The board failed to provide a 10 day notice of Fryar's performance review and failed to follow the Freedom of Information Act, according to Louise Cooper with the Governor's Office of Economic Development.

One board member, Richard Smith, resigned last week over frustration with Fryar's termination.

As a result of being put on reimbursement status the agency was required to hand back several million to the state that had been advanced, Smith said.

Normally, the state gives the money to the agency up front, then the agency directly helps clients. However, under reimbursement status the agency must first help clients out of pocket and then ask for compensation from the state.

The Waccamaw EOC is perpetually low on funds and has had to scale back aid as a result, according to a letter the board sent to the state asking for relief.

Smith said the board's lack of regard for its own bylaws played a role in his resignation.

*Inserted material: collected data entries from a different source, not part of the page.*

(** The chain with a new end. *)
Lemma linked_space x y v1 :
  last cs = Some y -> valid_clst (vfs v0) x -> fat_entry v0 x = Some 0 -> table_is v0 (linked_table v0 y x) v1 ->
  chain v1 (dir_start (vfs v1) sc) (cs ++ [x]) /\ ~ bad_entry v1.
Proof using Hs Hsp.
  intros Hy Hx Hx0 ([Hv1 Hg1] & _ & Hte & _). pose proof Hg1 as (Ety&_&_&_&_&_&Enf&_&_&_&Edb&_)%geom_fields.
  assert (y ∈ cs) as Hyc by (by apply last_Some_elem_of). cbn in Hsp.
  pose proof (chain_all_valid _ _ _ _ Hsp Hyc) as Hvy. assert (x ∉ cs) as Hxn by (intros Hin; by eapply (chain_nonzero v0) in Hin).
  assert (nz y = true) as Hnz by (unfold nz; destruct Hvy; by rewrite (proj2 (Z.eqb_neq y 0)) by lia).
  destruct (end_mark (vfs v0) (so_fat _ _ Hs)) as [Hm1 Hm2]. unfold linked_table in Hte. rewrite Hnz in Hte. unfold fset in Hte.
  assert (x <> y) as Hxy by (intros ->; done). split.
  - assert (dir_start (vfs v1) sc = dir_start (vfs v0) sc) as -> by (unfold dir_start; by rewrite Ety, Edb).
    apply (chain_snoc v0 v1 _ cs x y (ent_mask (fs_type (vfs v0)) 0xFFFFFFFF)); try done.
    + intros z Hz Hzy. rewrite Hte by (by eapply chain_all_valid). rewrite (proj2 (Z.eqb_neq z y)), (proj2 (Z.eqb_neq z x)); congruence.
    + rewrite Hte by done. by rewrite Z.eqb_refl.
    + rewrite Hte by done. by rewrite (proj2 (Z.eqb_neq x y)), Z.eqb_refl.
  - intros (c & Hc & E). assert (valid_clst (vfs v0) c) as Hc0 by (unfold valid_clst in *; by rewrite <- Enf).
    rewrite Hte in E by done. destruct (Z.eqb_spec c y); [destruct Hx; simplify_eq; lia|].
    destruct (Z.eqb_spec c x); [simplify_eq; lia|]. apply (so_bad _ _ Hs). by exists c.
Qed.

(** What a link in the table keeps of the volume. *)
Lemma linked_sound x y v1 :
  last cs = Some y -> valid_clst (vfs v0) x -> fat_entry v0 x = Some 0 -> table_is v0 (linked_table v0 y x) v1 -> alive G v1 ->
  sound G v1.
Proof using Hs Hsp.
  intros Hy Hx Hx0 Ht Ha. destruct (linked_space x y v1 Hy Hx Hx0 Ht) as [_ Hb]. destruct Ht as (Hsv & Hc & _).
  by apply (sound_next G v0).
Qed.

(** The entries of the longer directory. *)
Lemma cleared_holds x y v1 v2 :
  last cs = Some y -> valid_clst (vfs v0) x -> fat_entry v0 x = Some 0 -> table_is v0 (linked_table v0 y x) v1 ->
  touched G (vfs v1) (in_file (vfs v1) [x]) v1 v2 ->
  (forall s, in_file (vfs v1) [x] s -> lview v2 s = Some zero_sector) -> dsize (vfs v0) (Clst cs) < MAX_DIR / SZDIRE ->
  dir_holds v2 (Clst (cs ++ [x])) (es ++ replicate (Z.to_nat (csize (vfs v0) * 16)) zero_entry).
Proof using Hs Hsp Hes.
  intros Hy Hx Hx0 Ht Htc Hz Hlt. pose proof Ht as ([Hv1 Hg1] & Hc1 & Hte & Hvw1). pose proof Htc as ([Hv2 Hg2] & _ & _ & Hvw2).
  assert (geom (vfs v2) = geom (vfs v0)) as Hg20 by congruence. pose proof (so_data _ _ Hs) as Hdl. pose proof (csize_pos _ Hdl) as Hcs.
  destruct (dsize_grown x Hlt) as [Ed Ed']. pose proof (length_es _ _ _ Hes) as Hlen. unfold dir_holds.
  rewrite (dsize_geom _ _ _ Hg20), Ed', len_app, len_replicate by lia. unfold len at 1. split; [lia|].
  intros k Hk. rewrite at_app. unfold dentry. rewrite (dsect_geom _ _ _ _ Hg20).
  assert (forall s, in_file (vfs v1) [x] s <-> in_file (vfs v0) [x] s) as Hif.
  { intros s. unfold in_file, clst_sect. pose proof Hg1 as (_&_&_&_&_&->&_&_&_&_&_&->)%geom_fields. done. }
  cbn [dsect]. destruct (fsect_ent (vfs v0) (cs ++ [x]) k ltac:(lia)) as (-> & _).
  assert (0 <= k / 16 / csize (vfs v0)) as Hq0 by (apply Z.div_pos; [apply Z.div_pos|]; lia).
  pose proof (Z.mod_pos_bound (k / 16) (csize (vfs v0)) ltac:(lia)) as Hm.
  unfold len in Hk |- *. destruct (Z.ltb_spec k (Z.of_nat (length es))) as [Hin|Hout].
  - rewrite <- (proj2 Hes) by (unfold len; lia). unfold dentry. cbn [dsect].
    destruct (fsect_ent (vfs v0) cs k ltac:(lia)) as (E2 & _ & _). rewrite E2.
    destruct (dsize_clst G v0 sc (Clst cs) Hs Hsp cs k (Z.to_nat (k / 16 / csize (vfs v0))) eq_refl) as [c Hc]; [lia|lia|].
    rewrite lookup_app_l by (by eapply lookup_lt_Some). rewrite Hc in *. cbn in *. set (s := clst_sect _ _ + _) in *.
    assert (c ∈ cs) as Hcc by (by eapply list_elem_of_lookup_2).
    assert (data_sect (vfs v0) s) as Hds by (apply clst_data; [by eapply chain_all_valid|done]).
    rewrite Hvw2, Hvw1; [done|by apply data_plain; [|apply Hs|]|apply data_off_fat; [done|apply Hs|apply Hs|done]| |].
    + apply (plain_geom (vfs v0)); [done|]. by apply data_plain; [|apply Hs|].
    + rewrite Hif. intros (c' & j & Hc' & Hj & Es). apply list_elem_of_singleton in Hc' as ->.
      apply clst_sect_inj in Es as [-> _]; [|done|done]. by eapply (chain_nonzero v0) in Hx0.
  - assert (k / 16 / csize (vfs v0) = len cs) as Eq.
    { rewrite Z.div_div by lia. symmetry. apply (Z.div_unique _ _ _ (k - 16 * csize (vfs v0) * len cs)); unfold len in *; lia. }
    rewrite Eq. unfold len. rewrite Nat2Z.id, list_lookup_middle by done. cbn. set (s := clst_sect _ _ + _).
    rewrite Hz; [|rewrite Hif; exists x; eexists; split; [by apply list_elem_of_singleton|]; split; [exact Hm|done]]. cbn.
    rewrite at_lookup by lia. rewrite lookup_replicate_2 by lia.
    apply zero_sector_entry.
Qed.

Lemma grown_dir x y v1 v2 :
  last cs = Some y -> valid_clst (vfs v0) x -> fat_entry v0 x = Some 0 -> table_is v0 (linked_table v0 y x) v1 -> alive G v1 ->
  touched G (vfs v1) (in_file (vfs v1) [x]) v1 v2 -> coherent v2 ->
  (forall s, in_file (vfs v1) [x] s -> lview v2 s = Some zero_sector) -> dsize (vfs v0) (Clst cs) < MAX_DIR / SZDIRE ->
  lengthened x v2.
Proof using Hs Hsp Hes.
  intros Hy Hx Hx0 Ht Ha Htc Hc2 Hz Hlt. pose proof (linked_sound x y v1 Hy Hx Hx0 Ht Ha) as Hs1.
  destruct (linked_space x y v1 Hy Hx Hx0 Ht) as [Hch _]. pose proof Ht as ([Hv1 Hg1] & Hc1 & Hte & Hvw1).
  pose proof Htc as ([Hv2 Hg2] & _ & _ & Hvw2). pose proof Hg1 as (_&_&_&_&_&Ecs&Enf&_&_&_&_&Eda)%geom_fields.
  assert (forall c, valid_clst (vfs v1) c <-> valid_clst (vfs v0) c) as Hvc by (intros c; unfold valid_clst; by rewrite Enf).
  assert (forall s, in_file (vfs v1) [x] s <-> in_file (vfs v0) [x] s) as Hif.
  { intros s. unfold in_file, clst_sect. by rewrite Ecs, Eda. }
  destruct (touched_sound (in_file (vfs v1) [x]) v1 v2 Hs1 Htc Hc2) as [Hs2 Hf2].
  { intros s (c & j & Hc & Hj & ->). apply list_elem_of_singleton in Hc as ->.
    apply data_off_fat; [apply Hs1|apply Hs1|apply Hs1|]. apply clst_data; [by apply Hvc|done]. }
  assert (dir_space G v1 sc (Clst (cs ++ [x]))) as Hsp1 by exact Hch.
  split; [done|congruence|done| | | |by apply (cleared_holds x y v1)].
  - intros c Hc Hcx Hcc. rewrite Hf2, Hte by (done || by apply Hvc). unfold linked_table, fset.
    assert (c <> y) by (intros ->; apply Hcc; by apply last_Some_elem_of).
    destruct (nz y); rewrite ?(proj2 (Z.eqb_neq c y)), (proj2 (Z.eqb_neq c x)) by done; done.
  - intros s Hp Ho Hni. rewrite Hvw2, Hvw1 by (done || (by apply (plain_geom (vfs v0))) || by rewrite Hif). done.
  - by apply (dir_space_next v1).
Qed.

Lemma calm_table v1 f f' v2 :
  calm G v0 v1 -> table_is v1 f v2 -> (forall c, valid_clst (vfs v0) c -> f' c = f c) -> table_is v0 f' v2.
Proof using Type.
  intros [([_ Hg] & _ & _ & Hvw) _] ([Hv2 Hg2] & Hc2 & Hf & Hs2) Hff.
  assert (forall c, valid_clst (vfs v0) c -> valid_clst (vfs v1) c) as Hvc.
  { intros c. unfold valid_clst. by apply geom_fields in Hg as (_&_&_&_&_&_&->&_). }
  split; [split; [done|congruence]|]. split; [done|]. split; [intros c Hc; rewrite Hff by done; auto|].
  intros s Hp Ho. rewrite Hs2; [by apply Hvw|by apply (plain_geom (vfs v0))|by apply (off_fat_geom (vfs v0))].
Qed.

Lemma table_kept v : table_is v0 (fat_entry v0) v -> alive G v -> kept v0 v.
Proof using Hs.
  intros (Hsv & Hc & Hf & Hvw) Ha. pose proof Hsv as [_ Hg]. split; [|done|done|done].
  apply (sound_next G v0); try done. intros (c & Hc' & E). apply (so_bad _ _ Hs). exists c.
  apply geom_fields in Hg as (_&_&_&_&_&_&En&_). assert (valid_clst (vfs v0) c) by (unfold valid_clst in *; by rewrite <- En).
  split; [done|]. by rewrite <- Hf.
Qed.

(** The chain is at its end: [create_chain] finds the volume full or links a
    new cluster. *)
Lemma create_chain_end y v :
  calm G v0 v -> last cs = Some y ->
  wp (create_chain y) (fun x v' => alive G v' /\
    ((x = 0 /\ kept v0 v' /\ full (vfs v0) v') \/
     (valid_clst (vfs v0) x /\ fat_entry v0 x = Some 0 /\ table_is v0 (linked_table v0 y x) v'))) v.
Proof using Hs Hsp.
  intros Hc Hy. pose proof Hc as [Hu Ha]. pose proof Hu as ([Hv Hg] & _ & Hco & _).
  assert (y ∈ cs) as Hyc by (by apply last_Some_elem_of). pose proof (chain_all_valid _ _ _ _ Hsp Hyc) as [Vy1 Vy2].
  pose proof (ok_n_fatent _ (proj1 (so_ok _ _ Hs))) as Hn. pose proof Hg as (Ety&_&_&_&_&_&Enf&_)%geom_fields.
  destruct (chain_last _ _ _ _ Hsp Hy) as (e & He & Hge).
  pose proof (calm_kept v0 v Hs Hc) as [Hsv _ Hfe _].
  assert (forall c, valid_clst (vfs v) c <-> valid_clst (vfs v0) c) as Hvc by (intros c; unfold valid_clst; by rewrite Enf).
  eapply wp_mono; [apply (create_chain_alive G (vfs v0) (so_fat _ _ Hs)); [by split|done|done|lia]|].
  intros x v' (Hpost & Ha' & Hx). split; [done|].
  destruct Hpost as [[-> Hbl]|[?|[(-> & Ht1 & Hal & _ & Hfull)|[(Hv1 & _ & He' & _)|(Hv1 & Hx0 & _ & Ht1 & _)]]]].
  - exfalso. destruct Hbl as [Hbl|(_ & [Hbl|Hbl])]; [by apply (so_bad _ _ Hsv)|by apply Hbl, Hvc|].
    rewrite Hfe, He in Hbl by done. simplify_eq. lia.
  - done.
  - left. assert (table_is v0 (fat_entry v0) v') as Ht0 by (apply (calm_table v (fat_entry v)); [done|done|intros c Hcv; by rewrite Hfe]).
    split; [done|]. split; [by apply table_kept|]. destruct Hfull as [Hf|Hf]; [left; unfold alloc_info in Hal; congruence|right].
    intros c Hcv. destruct Ht0 as (_ & _ & -> & _); [|done]. rewrite <- Hfe by done. by apply Hf, Hvc.
  - exfalso. rewrite Hfe, He in He' by done. simplify_eq. destruct Hv1. lia.
  - right. apply Hvc in Hv1 as Hv0. split; [done|]. split; [by rewrite <- Hfe|]. apply (calm_table v (linked_table v y x)); [done|done|].
    intros c Hcv. unfold linked_table, fset. rewrite Ety. destruct (nz y); repeat destruct (_ =? _); try done; by rewrite Hfe.
Qed.

Lemma dir_next_clst_grow dp v :
  calm G v0 v -> last cs = Some (dp_clust dp) -> dsize (vfs v0) (Clst cs) < MAX_DIR / SZDIRE ->
  wp (dir_next_clst dp true) (fun r v' =>
    (r = inl (FR_DENIED, dp) /\ kept v0 v' /\ full (vfs v0) v') \/ exists x, r = inr x /\ lengthened x v') v.
Proof using Hs Hsp Hes.
  intros Hc Hy Hlt. unfold dir_next_clst. apply wp_bind, wp_get_fs, wp_bind.
  assert (dp_clust dp ∈ cs) as Hyc by (by apply last_Some_elem_of). pose proof (chain_all_valid _ _ _ _ Hsp Hyc) as Hvy.
  destruct (chain_last _ _ _ _ Hsp Hy) as (e & He & Hge).
  pose proof (calm_geom _ _ _ Hc) as (_&_&_&_&_&_&->&_)%geom_fields. destruct Hvy as [V1 V2].
  eapply wp_mono; [apply (get_fat_alive G v0); [apply Hs|apply Hs|apply Hc|apply Hc|done]|].
  intros x1 v1 (He1 & Hne & Hc1). rewrite He in He1. injection He1 as <-.
  rewrite (proj2 (Z.leb_gt e 1)), (proj2 (Z.eqb_neq e _)) by (done || lia).
  destruct (Z.geb_spec e (n_fatent (vfs v0))); [|lia]. cbn [negb]. apply wp_bind.
  eapply wp_mono; [by apply create_chain_end|].
  intros x v2 [Ha2 [(-> & Hk & Hf)|(Hx & Hx0 & Ht)]]; [cbn [Z.eqb]; apply wp_ret; by left|].
  pose proof (linked_sound x _ v2 Hy Hx Hx0 Ht Ha2) as Hs2. pose proof Ht as ([_ Hg2] & _).
  pose proof (fl_max _ (so_fat _ _ Hs)) as Hmx. pose proof Hx as [X1 X2].
  rewrite (proj2 (Z.eqb_neq x 0)), (proj2 (Z.eqb_neq x 1)), (proj2 (Z.eqb_neq x _)) by (revert Hmx; unfold_consts; lia).
  apply wp_bind. eapply wp_mono; [apply dir_clear_spec; [apply Hs2|apply Hs2|apply Hs2|apply Hs2| |apply Hs2]|].
  { unfold valid_clst. by apply geom_fields in Hg2 as (_&_&_&_&_&_&->&_). }
  intros r v3 (-> & Htc & Hc3 & Hz & _). change (negb (FR_OK =r FR_OK)) with false. cbv iota. apply wp_ret. right. exists x.
  split; [done|]. by eapply grown_dir.
Qed.
(* ===== verification/Change.v ===== *)
(** * What an operation may change

    Operations on directories change a few entries of the allocation table
    and a few sectors.  [changed X Y v v'] says that, from the
    allocation table on, the clusters [X] and the sectors [Y] are all that
    differs; directories and files that keep clear of them are as they were.
    Nothing is said of the sectors before the table, the boot record and the
    FSInfo sector, which [sync_fs] writes. *)

From stdpp Require Import base numbers list option gmap.
From Stdlib Require Import ZArith Lia.
From Stdlib Require Import Strings.Byte.
From S2P Require Import Prelude Types Bytes Diskio Window Fat Chain Live Dir Path Mount File Content Writing Seeking Refine Listing Entries Tree Persist.

Section change.
Context {D : Type} `{!DiskIO D} `{!DiskIOLaws D} (G : Z -> Prop).
Implicit Types (v : vol D) (X Y : Z -> Prop) (T : tree).

Record changed X Y v v' : Prop := mk_changed {
  cg_sound : sound G v';
  cg_geom : geom (vfs v') = geom (vfs v);
  cg_fat : forall c, valid_clst (vfs v) c -> ~ X c -> fat_entry v' c = fat_entry v c;
  cg_view : forall s, plain (vfs v) s -> off_fat (vfs v) s -> fatbase (vfs v) <= s -> ~ Y s -> lview v' s = lview v s
}.

Lemma changed_refl X Y v : sound G v -> changed X Y v v.
Proof using Type. by split. Qed.

Lemma valid_clst_geom (a b : FATFS) c : geom a = geom b -> valid_clst a c -> valid_clst b c.
Proof using Type. intros (_&_&_&_&_&_&E&_)%geom_fields. unfold valid_clst. by rewrite E. Qed.

Lemma in_file_geom (a b : FATFS) cs s : geom a = geom b -> in_file a cs s <-> in_file b cs s.
Proof using Type. intros (_&_&_&_&_&E1&_&_&_&_&_&E2)%geom_fields. unfold in_file, clst_sect. by rewrite E1, E2. Qed.

Lemma entry_len v sp es k e : dir_holds v sp es -> es !! k = Some e -> len e = SZDIRE.
Proof using Type.
  intros [_ Hk] He. pose proof (lookup_lt_Some _ _ _ He) as Hlt. specialize (Hk (Z.of_nat k)). rewrite at_lookup, Nat2Z.id, He in Hk by lia.
  unfold dentry in Hk. destruct (dsect _ _ _) as [s|]; [|specialize (Hk ltac:(unfold len; lia)); done]. cbn in Hk.
  destruct (lview v s); [|specialize (Hk ltac:(unfold len; lia)); done]. cbn in Hk. eapply slice_len, Hk. unfold len. lia.
Qed.

Lemma ent_pos_geom v v' sp k s d : geom (vfs v') = geom (vfs v) -> ent_pos v sp k s d -> ent_pos v' sp k s d.
Proof using Type. intros Hg [H1 H2 H3]. split; [by rewrite (dsize_geom _ _ _ Hg)|by rewrite (dsect_geom _ _ _ _ Hg)|done]. Qed.

Lemma changed_trans X Y v1 v2 v3 : changed X Y v1 v2 -> changed X Y v2 v3 -> changed X Y v1 v3.
Proof using Type.
  intros [_ Hg1 Hf1 Hv1] [H2 Hg2 Hf2 Hv2]. split; [done|congruence|..].
  - intros c Hc Hn. rewrite Hf2, Hf1; [done|done|done|by apply (valid_clst_geom (vfs v1))|done].
  - intros s Hp Ho Hge Hn.
    rewrite Hv2, Hv1; [done|done|done|done|done|by apply (plain_geom (vfs v1))|by apply (off_fat_geom (vfs v1))| |done].
    by apply geom_fields in Hg1 as (_&_&_&_&_&_&_&_&_&->&_).
Qed.

Lemma changed_weaken X Y X' Y' v v' :
  changed X Y v v' -> (forall c, X c -> X' c) -> (forall s, Y s -> Y' s) -> changed X' Y' v v'.
Proof using Type. intros [H1 H2 H3 H4] HX HY. split; [done|done|..]; intros; [apply H3|apply H4]; auto. Qed.

(** *** The steps that the operations are made of *)

Lemma kept_changed X Y v v' : kept G v v' -> changed X Y v v'.
Proof using Type. intros [H1 H2 H3 H4]. split; auto. Qed.

Lemma calm_changed X Y v v' : sound G v -> calm G v v' -> changed X Y v v'.
Proof using Type. intros Hs Hc. by apply kept_changed, calm_kept. Qed.

Lemma synced_changed X Y v v' : synced G v v' -> changed X Y v v'.
Proof using Type. intros [H1 H2 H3 H4]. split; auto. Qed.

Lemma rewritten_changed X Y v sc sp es k s d e v' : rewritten G v sc sp es k s d e v' -> Y s -> changed X Y v v'.
Proof using Type. intros [H1 H2 _ H3 H4 _ _ _] HY. split; auto. intros x Hp _ _ Hn. apply H3; [done|]. by intros ->. Qed.

Lemma lengthened_changed X Y v sc cs es x v' :
  lengthened G v sc cs es x v' -> X x -> (forall c, c ∈ cs -> X c) -> (forall s, in_file (vfs v) [x] s -> Y s) -> changed X Y v v'.
Proof using Type.
  intros [H1 H2 _ H3 H4 _ _] Hx Hcs HY. split; [done|done|..].
  - intros c Hv Hn. apply H3; [done|by intros ->|auto].
  - intros s Hp Ho _ Hn. apply H4; auto.
Qed.

(** Fields of the filesystem object that say nothing of the volume. *)
Lemma tweak v fs :
  sound G v -> fs_ok fs -> geom fs = geom (vfs v) -> win fs = win (vfs v) -> winsect fs = winsect (vfs v) ->
  wflag fs = wflag (vfs v) -> let v' := mkVol fs (vdsk v) in sound G v' /\ (forall s, lview v' s = lview v s) /\ forall c, fat_entry v' c = fat_entry v c.
Proof using Type.
  intros Hs Hf Hg Hw Hws Hwf v'. assert (pdrv fs = pdrv (vfs v)) as Hp by (by apply geom_fields in Hg as (_&->&_)). assert (forall s, lview v' s = lview v s) as Hlv by (intros s; unfold lview; cbn; by rewrite Hws, Hw, Hp).
  assert (forall c, fat_entry v' c = fat_entry v c) as Hfe by (intros c; by apply fat_entry_lview). split; [|done].
  apply (sound_next G v); [done|split; [by split; [|apply Hs]|done]|..].
  - intros H1 H2. cbn in *. rewrite Hws, Hw, Hp. apply (so_co _ _ Hs); congruence.
  - destruct (so_alive _ _ Hs) as (A1 & A2 & A3). split; [cbn; by rewrite Hp|]. split; [cbn; by rewrite Hws|]. cbn.
    intros o Ho. rewrite (fat_sect_geom _ _ _ Hg). apply A3. by apply geom_fields in Hg as (_&_&_&_&_&_&_&<-&_).
  - intros (c & Hc & E). apply (so_bad _ _ Hs). exists c. rewrite <- Hfe. split; [|done]. by apply (valid_clst_geom fs).
Qed.

Lemma tweak_changed X Y v fs :
  sound G v -> fs_ok fs -> geom fs = geom (vfs v) -> win fs = win (vfs v) -> winsect fs = winsect (vfs v) ->
  wflag fs = wflag (vfs v) -> changed X Y v (mkVol fs (vdsk v)).
Proof using Type. intros Hs Hf Hg Hw Hws Hwf. by destruct (tweak v fs Hs Hf Hg Hw Hws Hwf) as (H1 & H2 & H3). Qed.

(** Freeing a chain. *)
Lemma remove_changed Y v c l :
  sound G v -> chain v c l ->
  wp (remove_chain c 0) (fun r v' => r = FR_OK /\ changed (fun x => x ∈ l) Y v v' /\ forall x, x ∈ l -> fat_entry v' x = Some 0) v.
Proof using Type.
  intros Hs Hch. eapply wp_mono; [apply (remove_alive G (vfs v) (so_fat _ _ Hs) v c 0 l);
    [apply sv_refl, Hs|apply Hs|apply Hs|done|by left]|].
  intros r v' (-> & (Hsv & Hco & Hf & Hvw) & Ha). split; [done|].
  assert (forall x, x ∈ l -> fat_entry v' x = Some 0) as H0.
  { intros x Hx. rewrite Hf by (by eapply chain_all_valid). unfold cut_table. by rewrite decide_True. }
  split; [|done]. assert (forall x, valid_clst (vfs v) x -> x ∉ l -> fat_entry v' x = fat_entry v x) as H1.
  { intros x Hx Hn. rewrite Hf by done. unfold cut_table. by rewrite decide_False. }
  pose proof Hsv as [_ Hg]. split; [|done|done|auto]. apply (sound_next G v); try done.
  intros (x & Hx & E). apply (valid_clst_geom _ (vfs v)) in Hx; [|done]. destruct (decide (x ∈ l)) as [Hin|Hin].
  - rewrite H0 in E by done. done.
  - apply (so_bad _ _ Hs). exists x. by rewrite <- H1.
Qed.

(** ** Directories and files beside it *)

(** The directory keeps clear of the clusters [X] and the sectors [Y]. *)
Definition dir_beside (fs : FATFS) X Y (sp : dspace) : Prop :=
  match sp with Root => True | Clst cs => forall c, c ∈ cs -> ~ X c end /\
  forall o s, 0 <= o -> dsect fs sp o = Some s -> ~ Y s.

Lemma changed_dir X Y v v' sc sp es :
  sound G v -> changed X Y v v' -> dir_beside (vfs v) X Y sp -> dir_space G v sc sp -> dir_holds v sp es ->
  dir_space G v' sc sp /\ dir_holds v' sp es.
Proof using Type.
  intros Hs [Hs' Hg Hf Hv] [Hb1 Hb2] Hsp [Hl Hk]. split.
  - pose proof Hg as (Ety&_&_&_&Enr&_&_&_&_&_&Edb&_)%geom_fields. destruct sp as [|cs]; cbn in *.
    + destruct Hsp as (-> & Ht & Hr & Hgd). split; [done|]. split; [by rewrite Ety|]. split; [by apply (root_layout_geom (vfs v))|].
      unfold root_sect in *. by rewrite Edb, Enr.
    + assert (dir_start (vfs v') sc = dir_start (vfs v) sc) as -> by (unfold dir_start; by rewrite Ety, Edb).
      apply (chain_ext v); [done|done|]. intros x Hx. apply Hf; [by eapply chain_all_valid|auto].
  - split; [by rewrite (dsize_geom _ _ _ Hg)|]. intros j Hj. rewrite <- Hk by done. unfold dentry. rewrite (dsect_geom _ _ _ _ Hg).
    destruct (dsect (vfs v) sp (j * SZDIRE)) as [s|] eqn:E; [|done]. cbn. assert (0 <= j * SZDIRE) as Hj0 by (unfold_consts; lia).
    destruct (dsect_ok G v sc sp Hs Hsp _ _ Hj0 E) as (_ & Hp & Ho & _). rewrite Hv; [done|done|done|by eapply dsect_above|by eapply Hb2].
Qed.

Definition tree_beside (fs : FATFS) X Y T : Prop := forall sc sp es, T !! sc = Some (sp, es) -> dir_beside fs X Y sp.

Lemma changed_tree X Y v v' T :
  sound G v -> changed X Y v v' -> tree_beside (vfs v) X Y T -> tree_in G v T -> tree_in G v' T.
Proof using Type. intros Hs Hc Hb HT sc sp es Hsc. destruct (HT _ _ _ Hsc). eapply changed_dir; [done|done|by eapply Hb|done|done]. Qed.

Lemma tree_beside_geom (a b : FATFS) X Y T : geom a = geom b -> tree_beside a X Y T -> tree_beside b X Y T.
Proof using Type.
  intros Hg H sc sp es Hsc. destruct (H _ _ _ Hsc) as [H1 H2]. split; [done|]. intros o s Ho. rewrite <- (dsect_geom _ _ _ _ Hg). by apply H2.
Qed.

Lemma data_above v s : sound G v -> data_sect (vfs v) s -> fatbase (vfs v) <= s.
Proof using Type.
  intros Hs [Hd _]. pose proof (proj1 (so_ok _ _ Hs)) as Hok. pose proof (dl_base _ (so_data _ _ Hs)).
  pose proof (ok_fsize _ Hok). pose proof (ok_n_fats _ Hok). nia.
Qed.

Lemma changed_file X Y v v' fp cs a :
  sound G v -> changed X Y v v' -> file_is v fp cs a -> (forall c, c ∈ cs -> ~ X c) -> (forall s, in_file (vfs v) cs s -> ~ Y s) ->
  file_is v' fp cs a.
Proof using Type.
  intros Hs [Hs' Hg Hf Hv] Hfi HX HY. apply (file_is_frame G v); [done|done|done|..].
  - intros c Hc. apply Hf; [by eapply file_clusters_valid|auto].
  - intros s Hin. destruct (file_sects G v fp cs a s Hs Hfi Hin) as [Hp Ho]. apply Hv; [done|done| |auto].
    destruct Hin as (c & j & Hc & Hj & ->). apply data_above; [done|]. by apply clst_data; [eapply file_clusters_valid|].
Qed.

(** An open file of a changed volume. *)
Lemma entry_file_changed X Y v v' e cs data :
  sound G v -> changed X Y v v' -> entry_file v e cs data -> (forall c, c ∈ cs -> ~ X c) -> (forall s, in_file (vfs v) cs s -> ~ Y s) ->
  entry_file v' e cs data.
Proof using Type.
  intros Hs Hc He HX HY. pose proof (cg_geom _ _ _ _ Hc) as Hg.
  assert (file_is v (mkFIL (mkFFOBJID None 0 0 0 (ent_clust (fs_type (vfs v)) e) (len data)) 0 FR_OK 0 0 0 0 0) cs (mkAfile data 0 false false)) as Hf.
  { destruct He as [E1 E2 E3 E4 E5]. pose proof (len_nonneg data). by split. }
  apply (changed_file X Y v v') in Hf; [|done|done|done|done]. destruct Hf as [F1 F2 _ _ _ F6 _ _], He as [E1 E2 E3 E4 E5].
  apply geom_fields in Hg as (Ety&_&_&_&_&Ecs&_). split; [by rewrite Ety|done|done| |done]. unfold bcs in *. by rewrite Ecs.
Qed.

End change.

"All of the issues are the fault of the board not the staff," said Smith, referring to a recent state audit which found several board violations.

The audit completed by the Governor's Office of Economic Opportunity March 26 found board members were using their position on the board to help friends, held improper elections for board officers, and board members were interfering with the day-to-day operations of the agency.

"They have a total disregard for the bylaws that govern our operations and I want no part of that board," Smith said. "I want to make clear it is not the entire board, just a majority."

The board of directors is expected to meet on May 25, to hold elections for new board officers, as required by the corrective action plan filed with the OEO.